4. Ha conosciuto metastasi del sistema nervoso centrale (SNC) e/o meningite carcinomatosa.
5. Ha conosciuto metastasi ossee.
6. - Ha una malattia cardiaca clinicamente significativa, inclusa angina instabile, infarto miocardico acuto entro 6 mesi dall'inizio del trattamento o insufficienza cardiaca congestizia di classe III o IV della New York Heart Association. È consentita l'aritmia mediale controllata stabile con i farmaci.
7. Ha un'ipertensione scarsamente controllata definita come SBP ≥150 mmHg e/o DBP ≥90 mmHg.
8. Ha compromissione epatica da moderata a grave (Child-Pugh B o C).
9. Ha una condizione psichiatrica nota come schizofrenia, mania, delirio o un disturbo da abuso di sostanze che interferirebbe con le procedure relative allo studio.
10. Non è in grado di deglutire farmaci somministrati per via orale o ha un disturbo gastrointestinale che compromette l'assorbimento (disfasia grave, ostruzione intestinale, malassorbimento).
11. - Ha conosciuto versamento pleurico maligno o precedente versamento maligno precedentemente trattato al momento dell'arruolamento.
12. Ha sottotipi istologici non inclusi nei criteri di inclusione (inclusi carcinoma a cellule squamose dell'esofago, tumori neuroendocrini gastroenteropancreatici, carcinoma epatocellulare, ecc.).
13. Ha un punteggio ECOG performance status pari o superiore a 2.
14. Ha un tumore primario che non è suscettibile di trattamento.
15. Ha una perdita di peso ≥ 20% dalla diagnosi nonostante un adeguato supporto nutrizionale.
16. Ha una malattia progressiva dopo i primi tre mesi di chemioterapia.
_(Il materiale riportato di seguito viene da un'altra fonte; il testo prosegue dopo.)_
(** What [complete] leaves behind: the two tables as they were but for the
    update, two more log entries, and one more request to resume. *)
Lemma complete_effects inserted updated payload task w :
  let out := complete inserted updated payload task w in
  (∃ message, fst out = mkResponse 200 (Done message (default "" (taskId payload)))) ∧
  content_requests (snd out) = content_requests w ∧
  (updated = false → request_tasks (snd out) = request_tasks w) ∧
  (updated = true →
   ∃ change status,
     (status = "completed" ∨ status = "failed") ∧
     (∀ t, id (change t) = id t ∧ request_id (change t) = request_id t ∧
           task_status (change t) = status) ∧
     ∀ tid rid, select_task tid rid (snd out) =
                select_task tid rid (update_task (default "" (taskId payload)) change w)) ∧
  List.length (logged (snd out)) = (List.length (logged w) + 2)%nat ∧
  resumed (snd out) = resumed w ++ [default "" (requestId payload)] ∧
  List.length (provider_metadata (snd out)) =
    (List.length (provider_metadata w) +
     if missing (executionId payload) || negb inserted ||
        negb (String.eqb (default "" (status payload)) "success")
     then 0 else 1)%nat.
Proof.
  assert (Hlen : ∀ (l : list Logged) e1 e2,
            List.length ((l ++ [e1]) ++ [e2]) = (List.length l + 2)%nat).
  { intros l e1 e2. rewrite !length_app. cbn [List.length]. lia. }
  unfold N8nCallback.complete. cbv zeta.
  destruct (String.eqb (default "" (status payload)) "success"); cbn [fst snd].
  - split; [eauto |]. rewrite orb_false_r.
    destruct (missing (executionId payload) || negb inserted), updated;
      (split; [reflexivity |]);
      (split; [first [discriminate | intros _; reflexivity] |]);
      (split;
       [first [discriminate
              | intros _; eexists _, "completed"; split; [left; reflexivity |];
                (split; [| intros tid rid; reflexivity]); intros t; repeat split] |]);
      (split; [apply Hlen |]); (split; [reflexivity |]);
      cbn [provider_metadata resumeRequest log update_task insert_metadata];
      rewrite ?length_app; cbn [List.length]; lia.
  - split; [eauto |]. rewrite orb_true_r.
    destruct updated;
      (split; [reflexivity |]);
      (split; [first [discriminate | intros _; reflexivity] |]);
      (split;
       [first [discriminate
              | intros _; eexists _, "failed"; split; [right; reflexivity |];
                (split; [| intros tid rid; reflexivity]); intros t; repeat split] |]);
      (split; [apply Hlen |]); (split; [reflexivity |]);
      cbn [provider_metadata resumeRequest log update_task]; lia.
Qed.
(* ===== verification/_CoqProject ===== *)
-Q . S2P
Prelude.v
Errors.v
Text.v
Crc32.v
Record.v
Disk.v
Segment.v
MarkFiles.v
Log.v
LogInv.v
Frame.v
LogSteps.v
Committer.v
Durable.v
Replay.v
Recovery.v
Kill.v
CleanClose.v
PowerLoss.v
Sound.v
Reader.v
Tail.v
Tracker.v
Age.v
Backoff.v
Gate.v
Sink.v
Flusher.v
Delivery.v
Policy.v
Contexts.v
Options.v
Capacity.v
Writer.v
Observer.v
State.v
Buffer.v
Lifecycle.v
Shutdown.v
Pipeline.v
Live.v
Restart.v
Outage.v
Clickhouse.v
17. Pazienti con DNA tumorale circolante rilevabile (ctDNA) dopo tre mesi di chemioterapia di induzione.

    Terapia precedente/concomitante

18. Ha precedentemente trattato la malattia metastatica con chirurgia, radioterapia o procedure ablative.
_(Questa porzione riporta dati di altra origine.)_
(* ===== verification/Prelude.v ===== *)
(** * better-batch: a durable, batching write buffer, verified

    The program (Go, under src/) is a library: a caller writes records, they go
    to a write-ahead log on disk before the write returns, and goroutines of the
    buffer read them back, cut them into batches and hand the batches to the
    caller's sink, retrying, dead-lettering or dropping as configured.  A
    checkpoint remembers what has been disposed of, segments below it are
    deleted, and opening the directory again after a crash takes up where the
    checkpoint says.

    ** The parts

    The log (src/internal/wal):
    - Text, Crc32, Record: number printing and parsing, the CRC-32C, and the
      frame of a record (record.go).
    - Disk: the directory and the calls the log makes on it.  What the process
      reads, what survives a loss of power, and every intermediate image are kept
      apart; a plan of faults decides which calls fail and how.
    - Segment: segment names, creation, the recovery scan (segment.go).
    - MarkFiles: CHECKPOINT, RESERVED and LOGID, replaced by write, fsync, rename
      and fsync of the directory (checkpoint.go, reservation.go, identity.go).
    - Log: the state [log] of an open log and its critical sections: [stage],
      [commitBegin], [rotate], [appendBatch], [rollback], [commitEnd], [Truncate],
      [wait], [Close] (wal.go).
    - LogInv: the invariant [core] between a log and its directory, and what each
      section does to it.  Frame: the class [Sparing n R] of relations between the
      directory before and after that every call not touching the file [n] keeps,
      and, proved once for all of them, that the log's operations keep them too.
    - LogSteps: appenders, committer and truncation as a step relation, [running]
      for what the log's own goroutines and callers do and [step] with the
      checkpointer's writes added; [good] is the invariant of its states and the
      abstract log they implement.  Committer: the loop that runs the rounds, with
      what wakes it.
    - Durable: what of a running log no loss of power takes, at every moment of
      every step: synced segments ([shielded]) and marks ([marked]).  Replay: a
      step cut short behind any of its calls leaves what the step leaves when it
      lives and its later calls fail ([cuttable], [cut_short]).
    - Recovery: [Open], the lock, the scan of every segment, salvage, and the
      directory a crash leaves (wal.go, salvage.go, lock_unix.go).  Kill: [Open]
      over what a kill between or inside the log's steps leaves; PowerLoss, Sound:
      over what a loss of power leaves, or over any directory; CleanClose: over
      what [Close] leaves.
    - Reader: [Next] and the cursor behind it (reader.go); Tail: a reader beside a
      running log.

    The buffer (src):
    - Errors: Go errors with their chains, and the monad [M] of computations.
    - Tracker, Age, Gate, Backoff: the low-water mark, the age marks, the broadcast
      gate, the ladder of retry delays in binary64 arithmetic
      (internal_support.go); Sink: the caller's sink and codec, verdicts, error
      classification (sink.go).
    - Flusher: the read-and-batch loop (flush.go, [flusher]); Delivery: one batch
      on its way to the sink and the dead-letter sink (flush.go, [deliver],
      [deadLetter]).  Both produce the list of what they do to the buffer.
    - Policy, Contexts, Options, Capacity, Writer: backpressure and the context a
      policy is handed, configuration, admission under interleaving, a write from
      encoding to settlement (policy.go, options.go, batch.go).
    - Observer, State: the hooks and their queue, and the fields goroutines share
      with the helpers that change them (observer.go, batch.go, flush.go).
    - Buffer: [Open] from the log on, [persist], the end of [Close].
    - Lifecycle: [Close] against every goroutine it waits for.  Shutdown: any number
      of calls of [Close], from hooks too, and the observer's goroutine.
    - Pipeline: the flusher and its deliveries over the shared state; Live: log,
      reader, pipeline and checkpointer side by side; Restart: kills and reopenings
      of that; Outage: losses of power and boots.
    - Clickhouse: the ClickHouse sink (src/clickhouse).

    A file has one Module of its own name.  Definitions keep the source's names;
    a method of the source is a function of its receiver's record.

    ** How state and code correspond

    Straight-line code over one state is a computation of the monad [M] (Errors), a
    function from a state to a [result] and a state, so an error keeps the changes
    made before it.  A goroutine that talks to others is a function from the
    answers of the outside (what the sink said, which way a [select] came back) to
    a list of effects, and the effects are steps of a shared state.  Where locks or
    atomic operations matter, each critical section or atomic operation is one
    step, and a theorem about every interleaving is one about every state the step
    relation reaches.  The caller's code (sinks, codecs, policies, hooks, handlers),
    the JSON library and the ClickHouse driver are parameters.

    ** What is proved

    - Restart, Outage, Live: a record acknowledged to its writer is delivered at
      least once, over any number of runs and kills at any moment, or of runs and
      losses of power, with disk calls failing during the runs; a killed buffer can
      be opened again; [Flush] is a barrier; a buffer that [Close] has drained owes
      nothing.  The conditions on a kill are those of [Restart.killable] and
      [Restart.reopens].
    - LogSteps, Kill: the log is an append-only sequence with truncation; Await's
      nil means stored; rounds settle once; numbers are not reused; a kill between
      or inside the steps loses nothing acknowledged and invents nothing.  It must
      not find a stray segment: [Recovery.stray_segment_refuses_open] has the one a
      failed rotation leaves when it cannot remove the file it made.
    - Committer, CleanClose: every staged round is decided within so many turns of
      the committer, whatever the disk answers; when [Close] waits for it, it does
      what [Log.Close] runs in place; a log closed properly is reopened as it was.
    - Durable, PowerLoss, Sound: in a mode that syncs, neither does a loss of power,
      nor does it bring numbers back; a log that opens over any directory is a
      well-formed log of exactly the records whole at the beginning of its files.
      That it opens is not claimed: PowerLoss has two directories with every
      acknowledged record whole that [Open] refuses.
    - Reader, Tail: readers return the log's records in order, each once.
    - Flusher, Delivery, Pipeline: batches are consecutive records under the right
      numbers, every record ends in exactly one of flushed, dropped, dead-lettered
      or skipped, only with a cause found among the answers at its place
      ([Delivery.grounded]); the mark passes only what is disposed of; no more
      deliveries run than allowed.
    - Buffer, MarkFiles: the checkpoint is ahead of every deletion, at every moment
      of a write and with power lost at that moment; [Open] resumes behind
      everything undelivered and counts the backlog, or fails with the call that
      failed.
    - Segment, Record, Crc32, Text: round trips, the scan on every input, damage
      that is always caught.
    - Capacity, Writer, Tracker, Age, Gate, Backoff, Options, Observer, State,
      Sink, Lifecycle: the component's own contract.  Clickhouse: what calls the
      driver gets, in which order, and what each answer of the sink says of them.
    - Contexts, Shutdown: no context handed to a policy is left unreleased; every
      call of [Close] can return; the books of the asynchronous observer balance
      at every moment and are complete when the dispatcher has returned.

    ** Bounds

    - [uint64] and [uint32] are [Z] with the wrap-around of each operation written
      out ([+u], [-u], [u64]; [u32]); [int64] counters too where the source could
      wrap them ([i64]).  Byte offsets and lengths, far below 2^63 in any file, are
      plain [Z].
    - A loss of power ([Disk.power_loss]) leaves of a file the bytes that have not
      changed since its last fsync, with anything behind them, and of a name any
      binding it had since the directory was last synced.  [PowerLoss.honest_fault]:
      a failing call does not pose as the end or the absence of a file.
      [Sound.orderly]: the numbers in the names and files [Open] comes across are
      increasing and within the reservation, which the code does not check and
      garbage behind the synced bytes could counterfeit.
    - [LogSteps.room]: an append finds at least 2^20 numbers left below 2^64.
      [Live.small]: one run reads fewer than 2^63 records and bytes.
    - Fuel: [Segment.scan] runs with one turn per byte and always answers
      ([scan_loop_some]); [Tracker.absorb] with one turn per waiting range
      ([absorb_spec]); [Buffer.countLoop] with one turn per record and one more
      ([countLoop_spec]); [Shutdown.capture] with one doubling per function on the
      stack ([capture_ends]).  Recursion elsewhere is on the data or on the answers
      of the outside.

    ** What is not modelled

    - Timers and tickers, which are answers of the outside or steps that may come at
      any time; so is the end of a context, but in Contexts, which has the tree of
      contexts behind a policy's.
    - How runtime.Callers walks the stack: [Shutdown.inDispatcher] is given the names
      of the functions on it.
    - The recycling of buffers ([spare], the reader's window capacity), which has no
      effect on contents, and Reader.Close.
    - Salvage after a loss of power, and kills and losses of power in one history:
      what a killed process had not synced is not known to be on disk in the next
      run (PowerLoss.adopted_records_can_refuse_open says why that matters).
    - In Restart, a kill while [Open] still runs, and kills in a run whose
      interrupted step found a stray segment: a run begins when [Open] returned.
    - lock_other.go, a stub for systems without flock; doc.go, which has no code. *)

From Stdlib Require Export ZArith Lia.
From Stdlib Require Import Strings.Byte.
From stdpp Require Export base option list gmap sorting.

(** ** Machine integers

    Go's [uint64], [uint32] and [int64] are modelled by [Z] with the
    wrap-around of every arithmetic operation written out. *)

Declare Scope go_scope.
Delimit Scope go_scope with go.
Local Open Scope Z_scope.

Definition maxU64 : Z := 18446744073709551615.
Definition u64 (z : Z) : Z := z mod 18446744073709551616.
Definition u32 (z : Z) : Z := z mod 4294967296.
(** Two's complement reading of a 64-bit word. *)
Definition i64 (z : Z) : Z :=
  (z + 9223372036854775808) mod 18446744073709551616 - 9223372036854775808.

Notation "a +u b" := (u64 (a + b)) (at level 50, left associativity) : go_scope.
Notation "a -u b" := (u64 (a - b)) (at level 50, left associativity) : go_scope.

Definition is_u64 (z : Z) : Prop := 0 <= z < 18446744073709551616.
Definition is_u32 (z : Z) : Prop := 0 <= z < 4294967296.

Lemma u64_id z : is_u64 z → u64 z = z.
Proof. apply Z.mod_small. Qed.

Lemma u64_range z : is_u64 (u64 z).
Proof. unfold is_u64, u64. apply Z.mod_pos_bound. lia. Qed.

Lemma u32_id z : is_u32 z → u32 z = z.
Proof. apply Z.mod_small. Qed.

Lemma u32_range z : is_u32 (u32 z).
Proof. unfold is_u32, u32. apply Z.mod_pos_bound. lia. Qed.

Lemma i64_id z : -9223372036854775808 <= z < 9223372036854775808 → i64 z = z.
Proof. intros. unfold i64. rewrite Z.mod_small; lia. Qed.

(** [lia] after dropping every wrap whose argument is in range. *)
Ltac unwrap_u64 :=
  repeat match goal with
  | |- context [u64 ?e] => rewrite (u64_id e) by (unfold is_u64 in *; lia)
  | H : context [u64 ?e] |- _ =>
      rewrite (u64_id e) in H by (unfold is_u64 in *; lia)
  end.
Ltac unwrap_i64 :=
  repeat match goal with
  | |- context [i64 ?e] => rewrite (i64_id e) by lia
  | H : context [i64 ?e] |- _ => rewrite (i64_id e) in H by lia
  end.
Ltac ulia := unwrap_u64; unfold is_u64 in *; lia.

(** Turn the boolean comparisons of the code into propositions. *)
Ltac bools :=
  repeat match goal with
  | H : (_ && _) = true |- _ => apply andb_true_iff in H as [? ?]
  | H : (_ && _) = false |- _ => apply andb_false_iff in H
  | H : (_ || _) = true |- _ => apply orb_true_iff in H
  | H : (_ || _) = false |- _ => apply orb_false_iff in H as [? ?]
  | H : negb _ = true |- _ => apply negb_true_iff in H
  | H : negb _ = false |- _ => apply negb_false_iff in H
  | H : (_ <? _) = true |- _ => apply Z.ltb_lt in H
  | H : (_ <? _) = false |- _ => apply Z.ltb_ge in H
  | H : (_ <=? _) = true |- _ => apply Z.leb_le in H
  | H : (_ <=? _) = false |- _ => apply Z.leb_gt in H
  | H : (_ =? _) = true |- _ => apply Z.eqb_eq in H
  | H : (_ =? _) = false |- _ => apply Z.eqb_neq in H
  end.

(** Case analysis on the test of the outermost conditional. *)
Ltac case_if :=
  match goal with
  | |- context [if ?b then _ else _] => destruct b eqn:?
  | H : context [if ?b then _ else _] |- _ => destruct b eqn:?
  end; bools.

(** ** Bytes *)

Abbreviation byte := Byte.byte.
Abbreviation bytes := (list byte).

#[global] Instance byte_eq_dec : EqDecision byte := Byte.byte_eq_dec.
#[global] Program Instance byte_countable : Countable byte :=
  inj_countable Byte.to_N Byte.of_N _.
Next Obligation. intros b. apply Byte.of_to_N. Qed.

Definition byte_val (b : byte) : Z := Z.of_N (Byte.to_N b).
Definition byte_of (z : Z) : byte :=
  match Byte.of_N (Z.to_N (z mod 256)) with Some b => b | None => Byte.x00 end.

Lemma byte_val_range b : 0 <= byte_val b < 256.
Proof.
  unfold byte_val. pose proof (Byte.to_N_bounded b). lia.
Qed.

Lemma byte_val_of z : byte_val (byte_of z) = z mod 256.
Proof.
  unfold byte_val, byte_of.
  assert (0 <= z mod 256 < 256) by (apply Z.mod_pos_bound; lia).
  destruct (Byte.of_N (Z.to_N (z mod 256))) as [b|] eqn:E.
  - apply Byte.to_of_N in E. rewrite E. lia.
  - apply Byte.of_N_None_iff in E. lia.
Qed.

Lemma byte_of_val b : byte_of (byte_val b) = b.
Proof.
  unfold byte_of, byte_val. pose proof (Byte.to_N_bounded b).
  rewrite Z.mod_small by lia. rewrite N2Z.id, Byte.of_to_N. done.
Qed.

Lemma byte_val_inj b c : byte_val b = byte_val c → b = c.
Proof. intros H. rewrite <- (byte_of_val b), H. apply byte_of_val. Qed.

(** A length as Go sees it. *)
Definition len {A} (l : list A) : Z := Z.of_nat (length l).

Lemma len_nonneg {A} (l : list A) : 0 <= len l.
Proof. unfold len. lia. Qed.
Lemma len_app {A} (l k : list A) : len (l ++ k) = len l + len k.
Proof. unfold len. rewrite length_app. lia. Qed.
Lemma len_nil {A} : len (@nil A) = 0.
Proof. done. Qed.
Lemma len_cons {A} (x : A) l : len (x :: l) = 1 + len l.
Proof. unfold len. simpl. lia. Qed.
Lemma len_pos {A} (l : list A) : l ≠ [] → 0 < len l.
Proof. destruct l; [done|]. rewrite len_cons. pose proof (len_nonneg l). lia. Qed.
Lemma len_zero {A} (l : list A) : len l = 0 → l = [].
Proof. intros H. destruct l; [done|]. pose proof (len_pos (a :: l)). specialize (H0 ltac:(done)). lia. Qed.

(** ** Lists *)

Lemma NoDup_omap_inj {A B} (f : A → option B) (l : list A) :
  NoDup l → (∀ x y z, x ∈ l → y ∈ l → f x = Some z → f y = Some z → x = y) → NoDup (omap f l).
Proof.
  induction 1 as [|x l Hx _ IH]; intros Hinj; [constructor|]. csimpl.
  assert (IH' : NoDup (omap f l)).
  { apply IH. intros y y' z Hy Hy'. apply Hinj; by right. }
  destruct (f x) as [z|] eqn:E; [|done]. constructor; [|done].
  intros (y & Hy & Ey)%list_elem_of_omap. assert (x = y) as ->; [|done].
  apply (Hinj x y z); [left | by right | done | done].
Qed.

Create HintDb gosem.
#[export] Hint Resolve len_nonneg u64_range u32_range : gosem.
Create Rewrite HintDb gosem_rw.
#[export] Hint Rewrite @len_app @len_nil @len_cons : gosem_rw.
    UN. I pazienti possono essere arruolati se hanno ricevuto chemioterapia sistemica coerente con il protocollo dello studio e soddisfano tutti i criteri di inclusione e nessuno dei rimanenti criteri di esclusione.
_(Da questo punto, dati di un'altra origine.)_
(* ===== verification/Segment.v ===== *)
(** * Segments (src/internal/wal/segment.go)

    Segment names, the creation of a segment file, and [scanSegment], the
    recovery scan that decides how much of a file is intact.  The theorems
    describe the scan on every input: what it accepts is exactly a sequence of
    frames, it keeps all of an intact prefix, it tells a torn tail from damage
    in front of intact data, and a read error never makes it cut anything. *)

From stdpp Require Import strings.
From S2P Require Import Prelude Errors Text Record Disk.
Local Open Scope Z_scope.
Local Open Scope go_scope.

Module Segment.
Import Record.

(** The [f] field of the Go struct: nil, an open write handle on the path, or a
    handle [Close] has been called on, which refuses everything. *)
Inductive handle := HNil | HOpen | HClosed.

#[global] Instance handle_eq_dec : EqDecision handle.
Proof. solve_decision. Defined.

Record segment := Seg {
  baseLSN : Z;
  path : bytes;
  prevEnd : Z;
  f : handle;
  size : Z;
  count : Z
}.

Definition lastLSN (s : segment) : Z := u64 (baseLSN s + count s - 1).

(** The loop of [lastRecordLSN] runs from the newest segment down. *)
Fixpoint lastRecordLSN_from (newest_first : list segment) : Z :=
  match newest_first with
  | [] => 0
  | s :: older => if 0 <? count s then lastLSN s else lastRecordLSN_from older
  end.

Definition lastRecordLSN (segs : list segment) : Z := lastRecordLSN_from (rev segs).

Definition segmentSuffix : bytes := Text.str ".log"%string.

Definition segmentName (baseLSN prevEnd : Z) : bytes :=
  Text.pad20 baseLSN ++ [Byte.x2e] ++ Text.pad20 prevEnd ++ segmentSuffix.
(** The durable mark recovery computes is the last record's number. *)
Lemma lastRecordLSN_spec m max ss gs :
  Forall2 (λ s ps, ∃ j, seg_rep m max j s ps) ss gs → linked ss →
  0 <= lastRecordLSN ss ∧ Forall (λ e, e.1 <= lastRecordLSN ss) (records ss gs) ∧
  ∀ s, last ss = Some s → lastRecordLSN ss <= lastLSN s.
Proof.
  revert gs. induction ss as [|s ss IH] using rev_ind; intros gs H Hl.
  { apply Forall2_nil_inv_l in H as ->. split; [done|]. split; [constructor | done]. }
  apply Forall2_app_inv_l in H as (gs1 & gs2 & H1 & H2 & ->).
  apply Forall2_cons_inv_l in H2 as (ps & gs2' & [j Hs] & H2 & ->). apply Forall2_nil_inv_l in H2 as ->.
  pose proof (linked_prefix _ _ Hl) as Hl1. specialize (IH gs1 H1 Hl1) as (H0 & Hall & Hlast).
  rewrite lastRecordLSN_snoc, records_app, records_single by (by eapply Forall2_length).
  pose proof (rep_lastLSN _ _ _ _ _ Hs) as Hls. pose proof (rep_base _ _ _ _ _ Hs) as Hb.
  pose proof (rep_count _ _ _ _ _ Hs) as Hc. pose proof (len_nonneg ps).
  assert (Hle : lastRecordLSN ss <= baseLSN s - 1).
  { destruct (last ss) as [s'|] eqn:E; [|apply last_None in E as ->; unfold lastRecordLSN; simpl; lia].
    specialize (Hlast s' eq_refl). apply last_Some in E as [ss' ->].
    rewrite <- app_assoc in Hl.
    assert (Hp : prevEnd s = lastLSN s').
    { clear -Hl. induction ss' as [|x ss' IH]; [by destruct Hl|]. apply IH. by eapply linked_tail in Hl. }
    pose proof (rep_prev _ _ _ _ _ Hs). lia. }
  destruct (Z.ltb_spec 0 (count s)) as [Hpos|Hz].
  - split; [lia|]. split; [|intros s' E; rewrite last_snoc in E; injection E as <-; lia].
    apply Forall_app. split.
    + eapply Forall_impl; [exact Hall|]. simpl. intros e. lia.
    + rewrite Hls. apply Forall_forall. intros e He%entries_lsn. lia.
  - split; [done|]. split; [|intros s' E; rewrite last_snoc in E; injection E as <-; lia].
    apply Forall_app. split; [done|].
    assert (ps = []) as -> by (apply len_zero; lia). constructor.
Qed.

(** ** Runs of the operations *)

Lemma onDisk_inv {A} (m : M Disk.disk A) w r w' :
  onDisk m w = (r, w') → ∃ d', m (dk w) = (r, d') ∧ w' = World (lg w) d'.
Proof. unfold onDisk. destruct (m (dk w)) as [r1 d1]. intros [= <- <-]. eauto. Qed.
(** [commit] is a run of steps. *)
Lemma commit_run s r w' :
  Q s → ph s = Idle → commit (sw s) = (r, w') →
  Q (Sys w' Idle (staged s) (upto s)).
Proof using Qstep.
  intros R Hp H. apply commit_inv in H.
  destruct (commitBegin (lg (sw s))) as [[j l1]|] eqn:Eb.
  - destruct H as (err & rb & w2 & Ei & -> & _).
    assert (R1 : Q (Sys (World l1 (dk (sw s))) (Writing j) (staged s) (upto s))).
    { eapply Qstep; [exact R | by apply run_begin]. }
    pose proof (commit_io_run _ _ _ _ _ R1 eq_refl Ei) as R2.
    eapply Qstep; [exact R2|].
    exact (run_end (Sys w2 (Ending j err rb) (staged s) (upto s)) j err rb eq_refl).
  - destruct H as [_ ->]. destruct s as [w p hst u]; simpl in *. by rewrite Hp in R.
Qed.

Lemma append_run s ps last :
  Q s → ph s = Idle → ps ≠ [] → room s ps →
  (AppendBatchAsync ps (sw s)).1
    = Ok (MkCommit (nextLSN (log_of s)) last (Some (curRound (log_of s)))) →
  Q (after_append ps s).
Proof using Qstep.
  intros R Hp Hps Hroom H. destruct (AppendBatchAsync ps (sw s)) as [r w1] eqn:Ea. simpl in H.
  rewrite H in Ea. unfold after_append. rewrite Ea. simpl.
  pose proof (Qstep _ _ R (run_append s ps _ _ _ _ Hps Hroom Ea)) as R1. by rewrite Hp in R1.
Qed.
19. - Ha subito un intervento chirurgico importante entro 3 settimane prima della prima dose dell'intervento dello studio. I partecipanti devono essersi ripresi da tutte le complicazioni legate alla chirurgia.

20. - Ha ricevuto un vaccino vivo entro 30 giorni prima della prima dose del farmaco in studio. Esempi di vaccini vivi includono ma non sono limitati a quanto segue: morbillo, parotite, rosolia, varicella/zoster (varicella), febbre gialla, rabbia, BCG e vaccino contro il tifo. I vaccini contro l'influenza stagionale per iniezione sono generalmente vaccini a virus ucciso e sono consentiti; tuttavia, il vaccino antinfluenzale intranasale (ad es. FluMist®) sono vaccini vivi attenuati e non sono consentiti.

    Valutazioni diagnostiche

21. Ha un'infezione attiva che richiede una terapia sistemica
22. Ha conosciuto un'infezione attiva da tubercolosi/COVID
23. Ha una diagnosi di immunodeficienza o sta ricevendo una terapia steroidea sistemica cronica (dosaggio superiore a 10 mg al giorno di prednisone equivalente) o qualsiasi altra forma di terapia immunosoppressiva entro 7 giorni prima della prima dose dell'intervento dello studio
24. Ha una storia nota di infezione da HIV

25. Ha una storia nota di infezione da HBV (definita come HBsAg reattiva) o attiva nota da HCV (definita come HCV RNA [qualitativo] rilevato).

    Nota: il test per HBV e HCV è richiesto solo se richiesto dall'autorità sanitaria locale.

    Altre esclusioni

26. È incinta o sta allattando o prevede di concepire o generare figli entro la durata prevista dello studio, a partire dalla visita di screening fino a 95 giorni dopo l'ultimo intervento dello studio.
27. Impossibilità a ricevere chemioterapia e/o chirurgia e/o radioterapia e/o procedure ablative per motivi medici/assicurativi.
28. Presenta metastasi peritoneali con un punteggio dell'indice di carcinoma peritoneale (PCI) >6.
29. Richiede un intervento chirurgico d'urgenza a causa di sanguinamento, perforazione o ostruzione.